[RECORDS SHOWN — start]

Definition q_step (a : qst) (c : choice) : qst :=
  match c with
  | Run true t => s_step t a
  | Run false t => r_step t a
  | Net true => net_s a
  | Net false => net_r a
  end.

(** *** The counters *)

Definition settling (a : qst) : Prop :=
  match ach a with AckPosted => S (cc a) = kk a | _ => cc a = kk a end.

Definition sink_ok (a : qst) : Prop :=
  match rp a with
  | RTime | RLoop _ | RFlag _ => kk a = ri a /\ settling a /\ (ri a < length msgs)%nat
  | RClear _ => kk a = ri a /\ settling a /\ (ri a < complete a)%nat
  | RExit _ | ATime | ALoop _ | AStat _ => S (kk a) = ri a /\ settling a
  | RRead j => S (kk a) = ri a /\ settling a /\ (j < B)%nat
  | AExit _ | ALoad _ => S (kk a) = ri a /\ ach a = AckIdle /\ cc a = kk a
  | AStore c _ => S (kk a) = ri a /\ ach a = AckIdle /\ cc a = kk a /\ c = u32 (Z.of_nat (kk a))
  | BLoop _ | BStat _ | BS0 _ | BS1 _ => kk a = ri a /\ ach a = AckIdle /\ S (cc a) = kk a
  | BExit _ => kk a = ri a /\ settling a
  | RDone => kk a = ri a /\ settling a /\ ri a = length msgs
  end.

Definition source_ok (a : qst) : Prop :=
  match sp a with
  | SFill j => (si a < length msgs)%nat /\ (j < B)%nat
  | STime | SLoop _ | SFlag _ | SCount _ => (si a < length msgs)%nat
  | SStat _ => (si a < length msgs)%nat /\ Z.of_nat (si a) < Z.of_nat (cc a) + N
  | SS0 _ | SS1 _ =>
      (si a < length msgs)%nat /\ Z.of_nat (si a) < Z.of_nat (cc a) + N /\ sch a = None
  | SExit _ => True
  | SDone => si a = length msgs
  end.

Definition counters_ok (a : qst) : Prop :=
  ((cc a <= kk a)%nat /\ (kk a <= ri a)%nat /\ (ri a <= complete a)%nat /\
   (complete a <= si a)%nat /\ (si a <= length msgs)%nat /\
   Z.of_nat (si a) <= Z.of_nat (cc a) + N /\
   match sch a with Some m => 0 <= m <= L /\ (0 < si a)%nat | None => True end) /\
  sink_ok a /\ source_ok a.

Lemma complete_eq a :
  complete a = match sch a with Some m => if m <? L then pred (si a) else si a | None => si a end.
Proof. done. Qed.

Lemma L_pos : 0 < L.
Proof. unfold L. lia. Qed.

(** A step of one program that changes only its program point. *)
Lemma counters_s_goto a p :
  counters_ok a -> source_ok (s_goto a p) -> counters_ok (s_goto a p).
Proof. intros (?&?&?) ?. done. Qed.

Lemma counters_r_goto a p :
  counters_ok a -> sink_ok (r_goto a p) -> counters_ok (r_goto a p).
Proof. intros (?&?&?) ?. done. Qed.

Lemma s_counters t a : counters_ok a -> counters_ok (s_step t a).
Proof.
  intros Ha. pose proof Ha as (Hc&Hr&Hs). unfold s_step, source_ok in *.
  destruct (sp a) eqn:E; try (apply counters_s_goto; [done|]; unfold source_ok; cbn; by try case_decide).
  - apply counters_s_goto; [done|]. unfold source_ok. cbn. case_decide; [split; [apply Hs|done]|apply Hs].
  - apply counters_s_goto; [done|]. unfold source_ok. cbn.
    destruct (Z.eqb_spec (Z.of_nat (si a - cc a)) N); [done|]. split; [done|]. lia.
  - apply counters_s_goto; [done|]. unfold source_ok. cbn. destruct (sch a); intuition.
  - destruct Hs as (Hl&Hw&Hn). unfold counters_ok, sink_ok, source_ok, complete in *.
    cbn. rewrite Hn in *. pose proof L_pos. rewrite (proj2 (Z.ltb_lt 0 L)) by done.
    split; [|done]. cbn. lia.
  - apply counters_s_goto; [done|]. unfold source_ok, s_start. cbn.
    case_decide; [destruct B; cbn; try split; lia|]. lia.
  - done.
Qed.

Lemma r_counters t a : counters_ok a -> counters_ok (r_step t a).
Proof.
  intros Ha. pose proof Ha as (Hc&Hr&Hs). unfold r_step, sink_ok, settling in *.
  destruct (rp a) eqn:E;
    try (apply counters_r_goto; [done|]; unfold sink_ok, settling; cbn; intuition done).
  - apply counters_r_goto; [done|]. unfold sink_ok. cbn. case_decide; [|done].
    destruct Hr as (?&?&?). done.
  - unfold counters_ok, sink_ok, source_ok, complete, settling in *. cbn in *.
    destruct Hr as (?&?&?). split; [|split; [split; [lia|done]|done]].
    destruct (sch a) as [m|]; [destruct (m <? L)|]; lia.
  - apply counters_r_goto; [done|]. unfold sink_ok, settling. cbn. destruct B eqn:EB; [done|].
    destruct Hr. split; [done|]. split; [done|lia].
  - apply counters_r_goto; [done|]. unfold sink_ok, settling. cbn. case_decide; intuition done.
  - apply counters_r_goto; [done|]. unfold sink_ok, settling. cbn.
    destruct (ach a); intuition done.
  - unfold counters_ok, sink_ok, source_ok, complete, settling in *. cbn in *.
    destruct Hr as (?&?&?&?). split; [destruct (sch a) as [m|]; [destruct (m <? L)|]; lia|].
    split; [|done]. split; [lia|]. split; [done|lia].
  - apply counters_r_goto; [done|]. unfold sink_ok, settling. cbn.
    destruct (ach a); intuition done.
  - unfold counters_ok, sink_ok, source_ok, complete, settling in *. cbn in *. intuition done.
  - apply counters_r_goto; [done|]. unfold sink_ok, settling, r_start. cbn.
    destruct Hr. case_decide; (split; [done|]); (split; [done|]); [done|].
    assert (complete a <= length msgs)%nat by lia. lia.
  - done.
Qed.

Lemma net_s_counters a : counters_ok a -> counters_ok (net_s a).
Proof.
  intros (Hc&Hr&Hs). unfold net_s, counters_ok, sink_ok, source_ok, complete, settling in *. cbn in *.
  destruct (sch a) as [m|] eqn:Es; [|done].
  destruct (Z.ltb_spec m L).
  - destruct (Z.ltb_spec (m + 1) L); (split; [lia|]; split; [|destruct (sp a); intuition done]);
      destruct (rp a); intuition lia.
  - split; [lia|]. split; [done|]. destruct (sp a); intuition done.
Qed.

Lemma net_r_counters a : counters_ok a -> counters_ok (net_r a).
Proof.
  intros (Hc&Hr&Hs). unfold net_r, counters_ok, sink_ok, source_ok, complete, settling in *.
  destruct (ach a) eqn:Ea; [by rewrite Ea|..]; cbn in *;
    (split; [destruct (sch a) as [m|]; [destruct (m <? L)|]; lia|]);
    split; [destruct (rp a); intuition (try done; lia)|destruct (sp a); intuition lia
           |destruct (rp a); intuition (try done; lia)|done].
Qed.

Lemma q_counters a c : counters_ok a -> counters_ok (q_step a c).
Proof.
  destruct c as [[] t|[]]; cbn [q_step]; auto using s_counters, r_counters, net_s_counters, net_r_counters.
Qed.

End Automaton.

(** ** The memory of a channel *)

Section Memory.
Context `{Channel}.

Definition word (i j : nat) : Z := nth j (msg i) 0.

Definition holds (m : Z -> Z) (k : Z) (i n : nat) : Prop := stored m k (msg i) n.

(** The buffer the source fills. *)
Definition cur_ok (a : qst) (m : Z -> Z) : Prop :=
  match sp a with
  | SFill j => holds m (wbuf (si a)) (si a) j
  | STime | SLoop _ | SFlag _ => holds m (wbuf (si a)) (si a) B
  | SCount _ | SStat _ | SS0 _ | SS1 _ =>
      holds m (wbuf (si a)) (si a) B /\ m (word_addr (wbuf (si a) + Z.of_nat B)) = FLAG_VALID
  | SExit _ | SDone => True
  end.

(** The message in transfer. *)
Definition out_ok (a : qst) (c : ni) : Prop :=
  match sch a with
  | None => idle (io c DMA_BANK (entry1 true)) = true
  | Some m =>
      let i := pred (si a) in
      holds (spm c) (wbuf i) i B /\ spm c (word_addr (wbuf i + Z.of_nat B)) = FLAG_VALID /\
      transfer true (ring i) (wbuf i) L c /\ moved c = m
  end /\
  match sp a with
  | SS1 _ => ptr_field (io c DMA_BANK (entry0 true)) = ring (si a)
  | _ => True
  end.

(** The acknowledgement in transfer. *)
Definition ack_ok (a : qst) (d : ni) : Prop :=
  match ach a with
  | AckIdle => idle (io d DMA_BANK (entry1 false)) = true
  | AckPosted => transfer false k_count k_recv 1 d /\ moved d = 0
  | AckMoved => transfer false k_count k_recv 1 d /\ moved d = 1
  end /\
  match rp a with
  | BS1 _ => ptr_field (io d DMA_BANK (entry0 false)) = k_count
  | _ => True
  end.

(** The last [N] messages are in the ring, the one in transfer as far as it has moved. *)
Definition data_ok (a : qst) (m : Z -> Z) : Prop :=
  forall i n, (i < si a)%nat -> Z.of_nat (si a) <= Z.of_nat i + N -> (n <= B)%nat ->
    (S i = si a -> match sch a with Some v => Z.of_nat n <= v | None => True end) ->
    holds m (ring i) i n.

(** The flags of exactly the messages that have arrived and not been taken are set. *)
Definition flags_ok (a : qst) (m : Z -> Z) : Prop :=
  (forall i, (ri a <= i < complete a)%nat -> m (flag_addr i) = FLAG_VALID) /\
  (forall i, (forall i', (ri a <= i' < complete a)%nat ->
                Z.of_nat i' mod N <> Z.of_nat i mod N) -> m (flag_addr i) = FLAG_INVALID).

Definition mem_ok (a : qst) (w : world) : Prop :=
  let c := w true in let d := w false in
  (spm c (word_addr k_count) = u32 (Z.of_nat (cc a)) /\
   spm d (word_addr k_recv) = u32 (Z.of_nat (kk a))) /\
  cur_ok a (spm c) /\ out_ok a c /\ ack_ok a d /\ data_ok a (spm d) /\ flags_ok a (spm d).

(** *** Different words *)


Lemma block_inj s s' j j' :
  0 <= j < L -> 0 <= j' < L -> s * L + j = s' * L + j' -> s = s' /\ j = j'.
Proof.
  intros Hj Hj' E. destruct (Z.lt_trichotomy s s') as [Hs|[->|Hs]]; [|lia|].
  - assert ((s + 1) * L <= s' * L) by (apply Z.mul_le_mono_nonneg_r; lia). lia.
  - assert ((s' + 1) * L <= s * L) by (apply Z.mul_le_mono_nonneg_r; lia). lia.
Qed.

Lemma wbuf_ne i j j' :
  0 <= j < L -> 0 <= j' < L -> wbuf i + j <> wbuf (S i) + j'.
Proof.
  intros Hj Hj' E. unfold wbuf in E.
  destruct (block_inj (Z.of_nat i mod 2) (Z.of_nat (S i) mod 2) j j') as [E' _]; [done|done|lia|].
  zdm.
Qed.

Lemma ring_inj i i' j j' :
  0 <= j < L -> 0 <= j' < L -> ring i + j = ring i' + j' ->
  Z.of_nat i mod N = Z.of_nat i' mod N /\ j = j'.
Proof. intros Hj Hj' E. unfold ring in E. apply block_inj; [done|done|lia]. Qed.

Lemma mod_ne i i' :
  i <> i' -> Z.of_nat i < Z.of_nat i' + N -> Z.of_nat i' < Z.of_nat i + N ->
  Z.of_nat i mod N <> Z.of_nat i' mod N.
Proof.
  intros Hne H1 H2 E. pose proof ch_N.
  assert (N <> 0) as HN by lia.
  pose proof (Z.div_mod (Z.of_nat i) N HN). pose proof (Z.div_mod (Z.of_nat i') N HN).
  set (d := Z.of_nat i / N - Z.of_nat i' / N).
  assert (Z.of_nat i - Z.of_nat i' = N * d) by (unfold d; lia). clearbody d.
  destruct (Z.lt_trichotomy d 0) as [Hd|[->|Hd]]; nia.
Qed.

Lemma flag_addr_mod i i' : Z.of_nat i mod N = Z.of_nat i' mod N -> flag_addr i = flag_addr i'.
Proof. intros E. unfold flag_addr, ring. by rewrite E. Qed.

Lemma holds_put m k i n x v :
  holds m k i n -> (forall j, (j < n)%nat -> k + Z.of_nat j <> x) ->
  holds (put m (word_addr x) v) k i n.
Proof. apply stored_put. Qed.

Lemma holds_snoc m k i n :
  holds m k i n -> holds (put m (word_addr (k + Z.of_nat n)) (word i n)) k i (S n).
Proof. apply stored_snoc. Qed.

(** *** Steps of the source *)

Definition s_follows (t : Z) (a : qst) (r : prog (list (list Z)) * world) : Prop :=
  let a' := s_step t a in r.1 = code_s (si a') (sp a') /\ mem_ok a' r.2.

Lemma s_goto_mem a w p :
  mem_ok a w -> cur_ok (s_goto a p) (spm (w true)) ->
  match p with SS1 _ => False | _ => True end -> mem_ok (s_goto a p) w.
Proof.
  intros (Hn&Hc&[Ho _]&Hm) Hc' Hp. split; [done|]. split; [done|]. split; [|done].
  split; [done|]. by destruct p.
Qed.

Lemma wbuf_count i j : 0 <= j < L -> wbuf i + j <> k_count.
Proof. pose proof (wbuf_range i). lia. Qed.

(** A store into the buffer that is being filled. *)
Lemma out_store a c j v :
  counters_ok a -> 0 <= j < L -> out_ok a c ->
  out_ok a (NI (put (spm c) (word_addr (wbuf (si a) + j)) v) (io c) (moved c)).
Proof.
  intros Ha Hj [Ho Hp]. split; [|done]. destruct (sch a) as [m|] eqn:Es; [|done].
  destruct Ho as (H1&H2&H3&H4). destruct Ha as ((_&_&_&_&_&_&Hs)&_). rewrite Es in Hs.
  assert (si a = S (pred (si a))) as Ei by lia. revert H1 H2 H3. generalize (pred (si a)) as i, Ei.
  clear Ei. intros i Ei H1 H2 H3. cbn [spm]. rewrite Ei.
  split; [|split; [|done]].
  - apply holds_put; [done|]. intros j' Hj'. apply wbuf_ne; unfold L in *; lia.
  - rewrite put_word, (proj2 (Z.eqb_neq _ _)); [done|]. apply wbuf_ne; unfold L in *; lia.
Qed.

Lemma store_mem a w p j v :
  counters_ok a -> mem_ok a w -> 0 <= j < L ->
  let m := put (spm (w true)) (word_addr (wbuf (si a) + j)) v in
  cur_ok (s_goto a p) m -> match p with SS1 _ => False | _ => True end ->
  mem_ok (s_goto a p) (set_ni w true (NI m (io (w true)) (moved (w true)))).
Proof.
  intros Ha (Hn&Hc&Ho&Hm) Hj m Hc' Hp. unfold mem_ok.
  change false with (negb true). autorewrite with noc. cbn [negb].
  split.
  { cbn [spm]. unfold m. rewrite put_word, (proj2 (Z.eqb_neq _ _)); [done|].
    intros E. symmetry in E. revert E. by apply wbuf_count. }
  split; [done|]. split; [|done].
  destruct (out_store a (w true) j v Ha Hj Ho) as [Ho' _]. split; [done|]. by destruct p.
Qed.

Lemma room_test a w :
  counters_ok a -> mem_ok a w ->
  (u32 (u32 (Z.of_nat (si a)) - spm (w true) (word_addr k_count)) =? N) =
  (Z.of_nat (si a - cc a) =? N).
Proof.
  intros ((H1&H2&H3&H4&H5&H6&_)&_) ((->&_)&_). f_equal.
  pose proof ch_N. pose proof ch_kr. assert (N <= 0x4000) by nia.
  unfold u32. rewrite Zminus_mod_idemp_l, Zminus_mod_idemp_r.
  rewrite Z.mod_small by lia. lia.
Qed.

[RECORDS SHOWN — finish]

▶ _EXERCISE AIM_: Could you work out how many lines above contain the string "transfer"? Answer with the number only.

▶ _ANSWER SPACE_: 6